WHAT THE TASK REQUIRES »
Give back exactly the stretch of data below from the line holding "intros (s1 &" through the line holding "exists s'. split;", both ends included, and leave the remaining lines out.

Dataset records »
◇ ◇ ◇

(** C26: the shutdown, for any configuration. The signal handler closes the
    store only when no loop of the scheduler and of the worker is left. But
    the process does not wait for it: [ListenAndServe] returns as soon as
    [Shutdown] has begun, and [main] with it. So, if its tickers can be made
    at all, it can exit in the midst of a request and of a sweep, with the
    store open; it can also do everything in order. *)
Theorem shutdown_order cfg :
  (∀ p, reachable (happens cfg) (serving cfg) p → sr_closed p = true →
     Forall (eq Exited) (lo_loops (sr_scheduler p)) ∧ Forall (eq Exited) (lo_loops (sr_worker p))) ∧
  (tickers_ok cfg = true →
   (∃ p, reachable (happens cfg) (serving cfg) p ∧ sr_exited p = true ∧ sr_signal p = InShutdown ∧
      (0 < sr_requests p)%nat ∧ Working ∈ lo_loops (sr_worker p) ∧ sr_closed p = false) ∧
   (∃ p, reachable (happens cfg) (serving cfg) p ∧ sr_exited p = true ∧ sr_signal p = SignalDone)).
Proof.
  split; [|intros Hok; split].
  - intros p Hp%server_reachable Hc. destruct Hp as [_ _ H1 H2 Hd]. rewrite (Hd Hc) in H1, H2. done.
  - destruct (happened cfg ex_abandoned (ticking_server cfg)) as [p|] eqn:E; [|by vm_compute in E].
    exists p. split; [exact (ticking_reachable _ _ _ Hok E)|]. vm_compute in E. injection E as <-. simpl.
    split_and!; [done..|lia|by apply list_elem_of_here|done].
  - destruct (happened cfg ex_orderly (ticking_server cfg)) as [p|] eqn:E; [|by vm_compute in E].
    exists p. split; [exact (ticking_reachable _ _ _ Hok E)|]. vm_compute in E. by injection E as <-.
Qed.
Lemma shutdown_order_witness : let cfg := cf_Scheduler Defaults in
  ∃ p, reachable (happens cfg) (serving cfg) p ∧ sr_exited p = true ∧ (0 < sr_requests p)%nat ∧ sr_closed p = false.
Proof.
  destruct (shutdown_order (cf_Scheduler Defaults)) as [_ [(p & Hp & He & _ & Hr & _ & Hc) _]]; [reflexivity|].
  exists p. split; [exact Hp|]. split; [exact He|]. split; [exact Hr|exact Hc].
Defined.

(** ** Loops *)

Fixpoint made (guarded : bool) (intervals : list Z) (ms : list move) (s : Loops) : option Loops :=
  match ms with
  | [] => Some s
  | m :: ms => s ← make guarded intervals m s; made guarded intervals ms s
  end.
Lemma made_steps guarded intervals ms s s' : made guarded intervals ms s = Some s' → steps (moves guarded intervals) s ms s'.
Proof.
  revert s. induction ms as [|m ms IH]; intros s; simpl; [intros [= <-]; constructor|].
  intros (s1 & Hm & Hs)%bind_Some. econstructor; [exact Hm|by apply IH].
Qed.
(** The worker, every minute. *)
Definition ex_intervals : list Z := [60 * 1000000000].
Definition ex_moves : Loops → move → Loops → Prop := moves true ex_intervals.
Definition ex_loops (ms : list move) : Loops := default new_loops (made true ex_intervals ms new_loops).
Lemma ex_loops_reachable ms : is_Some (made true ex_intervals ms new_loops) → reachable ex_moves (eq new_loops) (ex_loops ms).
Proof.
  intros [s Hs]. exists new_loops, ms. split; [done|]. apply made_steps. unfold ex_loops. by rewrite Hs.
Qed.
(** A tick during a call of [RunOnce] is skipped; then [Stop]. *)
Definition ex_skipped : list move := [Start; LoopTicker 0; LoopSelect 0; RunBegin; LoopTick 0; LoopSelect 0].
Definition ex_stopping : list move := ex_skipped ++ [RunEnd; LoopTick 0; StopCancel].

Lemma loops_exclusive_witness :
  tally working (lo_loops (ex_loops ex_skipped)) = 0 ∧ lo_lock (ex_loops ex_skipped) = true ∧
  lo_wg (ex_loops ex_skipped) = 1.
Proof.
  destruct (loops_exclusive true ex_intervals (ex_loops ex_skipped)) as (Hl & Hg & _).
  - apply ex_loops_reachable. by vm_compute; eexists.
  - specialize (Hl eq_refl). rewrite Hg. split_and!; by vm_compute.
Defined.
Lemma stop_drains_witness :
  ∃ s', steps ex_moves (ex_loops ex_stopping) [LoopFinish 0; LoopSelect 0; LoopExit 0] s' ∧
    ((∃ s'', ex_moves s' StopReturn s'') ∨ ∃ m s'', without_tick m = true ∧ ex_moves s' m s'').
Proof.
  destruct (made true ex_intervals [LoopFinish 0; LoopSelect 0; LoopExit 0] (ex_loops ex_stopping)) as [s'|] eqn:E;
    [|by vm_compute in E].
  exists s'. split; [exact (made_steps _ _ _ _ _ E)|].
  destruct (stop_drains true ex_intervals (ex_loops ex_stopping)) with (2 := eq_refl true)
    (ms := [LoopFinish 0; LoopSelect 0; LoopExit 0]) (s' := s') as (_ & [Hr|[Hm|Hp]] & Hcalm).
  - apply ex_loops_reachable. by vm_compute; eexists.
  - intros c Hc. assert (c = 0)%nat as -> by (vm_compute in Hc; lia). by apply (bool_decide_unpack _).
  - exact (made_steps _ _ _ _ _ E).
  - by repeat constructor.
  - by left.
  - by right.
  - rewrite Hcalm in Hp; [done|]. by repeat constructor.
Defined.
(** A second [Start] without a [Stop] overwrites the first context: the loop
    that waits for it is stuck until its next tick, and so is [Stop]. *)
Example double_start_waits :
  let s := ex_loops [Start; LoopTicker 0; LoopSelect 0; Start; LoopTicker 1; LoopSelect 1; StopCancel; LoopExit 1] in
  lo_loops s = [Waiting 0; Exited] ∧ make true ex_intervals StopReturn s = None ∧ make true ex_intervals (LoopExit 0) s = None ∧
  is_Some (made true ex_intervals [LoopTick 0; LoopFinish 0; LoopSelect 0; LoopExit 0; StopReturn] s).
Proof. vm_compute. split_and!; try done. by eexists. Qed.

◇ ◇ ◇

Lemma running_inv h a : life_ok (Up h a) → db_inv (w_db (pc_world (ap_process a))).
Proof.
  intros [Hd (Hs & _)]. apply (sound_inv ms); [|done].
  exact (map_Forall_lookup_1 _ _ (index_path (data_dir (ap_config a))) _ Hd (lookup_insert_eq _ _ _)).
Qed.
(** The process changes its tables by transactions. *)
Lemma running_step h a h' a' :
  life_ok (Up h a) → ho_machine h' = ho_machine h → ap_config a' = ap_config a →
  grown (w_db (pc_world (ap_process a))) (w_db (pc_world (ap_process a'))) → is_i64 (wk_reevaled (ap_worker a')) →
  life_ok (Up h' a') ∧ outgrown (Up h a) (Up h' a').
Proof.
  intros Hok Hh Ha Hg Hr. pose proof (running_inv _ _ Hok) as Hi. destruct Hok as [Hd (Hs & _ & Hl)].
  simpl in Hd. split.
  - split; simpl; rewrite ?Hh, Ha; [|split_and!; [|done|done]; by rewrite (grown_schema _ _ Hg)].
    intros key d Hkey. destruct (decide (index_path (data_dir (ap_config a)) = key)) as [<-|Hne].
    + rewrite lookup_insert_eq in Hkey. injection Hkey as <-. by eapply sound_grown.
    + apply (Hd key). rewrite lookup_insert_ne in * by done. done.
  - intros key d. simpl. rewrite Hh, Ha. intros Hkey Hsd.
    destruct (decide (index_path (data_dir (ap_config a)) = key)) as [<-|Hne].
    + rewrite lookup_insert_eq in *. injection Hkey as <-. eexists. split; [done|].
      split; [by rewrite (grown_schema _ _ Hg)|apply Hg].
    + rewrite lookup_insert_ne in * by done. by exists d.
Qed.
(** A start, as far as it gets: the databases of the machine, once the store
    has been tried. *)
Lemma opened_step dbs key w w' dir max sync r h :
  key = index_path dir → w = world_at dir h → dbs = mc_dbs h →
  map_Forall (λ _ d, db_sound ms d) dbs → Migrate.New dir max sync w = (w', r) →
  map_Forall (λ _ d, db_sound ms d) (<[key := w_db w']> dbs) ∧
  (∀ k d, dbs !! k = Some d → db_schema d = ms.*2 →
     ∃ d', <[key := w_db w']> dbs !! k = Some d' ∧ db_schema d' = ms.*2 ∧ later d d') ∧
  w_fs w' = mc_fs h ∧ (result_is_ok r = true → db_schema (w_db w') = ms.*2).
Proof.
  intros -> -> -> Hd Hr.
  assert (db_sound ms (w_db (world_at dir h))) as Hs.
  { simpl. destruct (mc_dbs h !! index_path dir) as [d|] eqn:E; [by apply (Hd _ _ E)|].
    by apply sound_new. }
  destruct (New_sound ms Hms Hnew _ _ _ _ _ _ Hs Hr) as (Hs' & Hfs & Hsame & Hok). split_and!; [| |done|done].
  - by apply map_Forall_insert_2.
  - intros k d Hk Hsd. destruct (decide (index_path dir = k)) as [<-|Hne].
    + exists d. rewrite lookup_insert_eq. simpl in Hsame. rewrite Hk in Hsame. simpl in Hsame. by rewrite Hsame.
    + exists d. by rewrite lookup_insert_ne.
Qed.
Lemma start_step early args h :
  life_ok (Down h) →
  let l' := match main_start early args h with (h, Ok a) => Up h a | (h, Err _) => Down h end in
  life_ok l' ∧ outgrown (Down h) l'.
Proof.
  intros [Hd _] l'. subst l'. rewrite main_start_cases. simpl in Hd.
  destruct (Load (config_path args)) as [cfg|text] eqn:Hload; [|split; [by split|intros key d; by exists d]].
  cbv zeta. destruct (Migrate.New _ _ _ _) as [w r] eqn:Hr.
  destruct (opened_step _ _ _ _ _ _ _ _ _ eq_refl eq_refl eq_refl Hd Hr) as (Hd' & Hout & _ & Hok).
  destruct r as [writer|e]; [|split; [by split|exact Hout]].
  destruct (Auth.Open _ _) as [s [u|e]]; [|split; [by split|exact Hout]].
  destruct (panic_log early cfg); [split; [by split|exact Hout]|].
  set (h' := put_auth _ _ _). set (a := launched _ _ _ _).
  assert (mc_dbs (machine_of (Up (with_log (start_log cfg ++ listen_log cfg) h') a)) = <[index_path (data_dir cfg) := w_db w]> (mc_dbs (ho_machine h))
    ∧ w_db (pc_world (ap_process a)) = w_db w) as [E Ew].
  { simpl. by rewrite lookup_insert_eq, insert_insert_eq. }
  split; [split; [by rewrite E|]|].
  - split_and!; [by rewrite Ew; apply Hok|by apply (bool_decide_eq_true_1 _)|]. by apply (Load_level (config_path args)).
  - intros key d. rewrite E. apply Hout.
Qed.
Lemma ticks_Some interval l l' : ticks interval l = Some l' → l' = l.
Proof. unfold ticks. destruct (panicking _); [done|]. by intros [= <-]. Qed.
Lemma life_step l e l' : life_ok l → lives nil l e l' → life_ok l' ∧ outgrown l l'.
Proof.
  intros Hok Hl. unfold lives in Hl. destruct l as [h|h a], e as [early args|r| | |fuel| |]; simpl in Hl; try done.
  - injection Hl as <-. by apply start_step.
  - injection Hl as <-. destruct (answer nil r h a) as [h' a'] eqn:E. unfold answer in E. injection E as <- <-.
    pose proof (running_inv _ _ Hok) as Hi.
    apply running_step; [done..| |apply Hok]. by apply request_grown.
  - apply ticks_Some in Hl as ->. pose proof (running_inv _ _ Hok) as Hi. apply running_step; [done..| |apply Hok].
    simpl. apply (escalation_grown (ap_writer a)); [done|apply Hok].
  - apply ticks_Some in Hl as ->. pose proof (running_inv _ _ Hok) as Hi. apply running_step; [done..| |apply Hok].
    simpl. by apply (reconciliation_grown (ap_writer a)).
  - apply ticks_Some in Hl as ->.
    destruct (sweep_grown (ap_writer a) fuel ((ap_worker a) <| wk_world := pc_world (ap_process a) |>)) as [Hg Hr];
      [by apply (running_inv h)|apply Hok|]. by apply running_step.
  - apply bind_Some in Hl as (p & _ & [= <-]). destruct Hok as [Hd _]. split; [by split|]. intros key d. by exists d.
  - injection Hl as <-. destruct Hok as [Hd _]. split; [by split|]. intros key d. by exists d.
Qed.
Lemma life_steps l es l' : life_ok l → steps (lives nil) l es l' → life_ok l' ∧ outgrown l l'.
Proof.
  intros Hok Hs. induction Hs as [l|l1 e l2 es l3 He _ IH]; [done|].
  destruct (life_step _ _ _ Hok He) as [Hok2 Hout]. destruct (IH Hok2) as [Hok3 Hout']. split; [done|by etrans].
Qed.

◇ ◇ ◇

SOLUTION TO THIS TASK »
  intros (s1 & Hm & Hs)%bind_Some. econstructor; [exact Hm|by apply IH].
Qed.
(** The worker, every minute. *)
Definition ex_intervals : list Z := [60 * 1000000000].
Definition ex_moves : Loops → move → Loops → Prop := moves true ex_intervals.
Definition ex_loops (ms : list move) : Loops := default new_loops (made true ex_intervals ms new_loops).
Lemma ex_loops_reachable ms : is_Some (made true ex_intervals ms new_loops) → reachable ex_moves (eq new_loops) (ex_loops ms).
Proof.
  intros [s Hs]. exists new_loops, ms. split; [done|]. apply made_steps. unfold ex_loops. by rewrite Hs.
Qed.
(** A tick during a call of [RunOnce] is skipped; then [Stop]. *)
Definition ex_skipped : list move := [Start; LoopTicker 0; LoopSelect 0; RunBegin; LoopTick 0; LoopSelect 0].
Definition ex_stopping : list move := ex_skipped ++ [RunEnd; LoopTick 0; StopCancel].

Lemma loops_exclusive_witness :
  tally working (lo_loops (ex_loops ex_skipped)) = 0 ∧ lo_lock (ex_loops ex_skipped) = true ∧
  lo_wg (ex_loops ex_skipped) = 1.
Proof.
  destruct (loops_exclusive true ex_intervals (ex_loops ex_skipped)) as (Hl & Hg & _).
  - apply ex_loops_reachable. by vm_compute; eexists.
  - specialize (Hl eq_refl). rewrite Hg. split_and!; by vm_compute.
Defined.
Lemma stop_drains_witness :
  ∃ s', steps ex_moves (ex_loops ex_stopping) [LoopFinish 0; LoopSelect 0; LoopExit 0] s' ∧
    ((∃ s'', ex_moves s' StopReturn s'') ∨ ∃ m s'', without_tick m = true ∧ ex_moves s' m s'').
Proof.
  destruct (made true ex_intervals [LoopFinish 0; LoopSelect 0; LoopExit 0] (ex_loops ex_stopping)) as [s'|] eqn:E;
    [|by vm_compute in E].
  exists s'. split; [exact (made_steps _ _ _ _ _ E)|].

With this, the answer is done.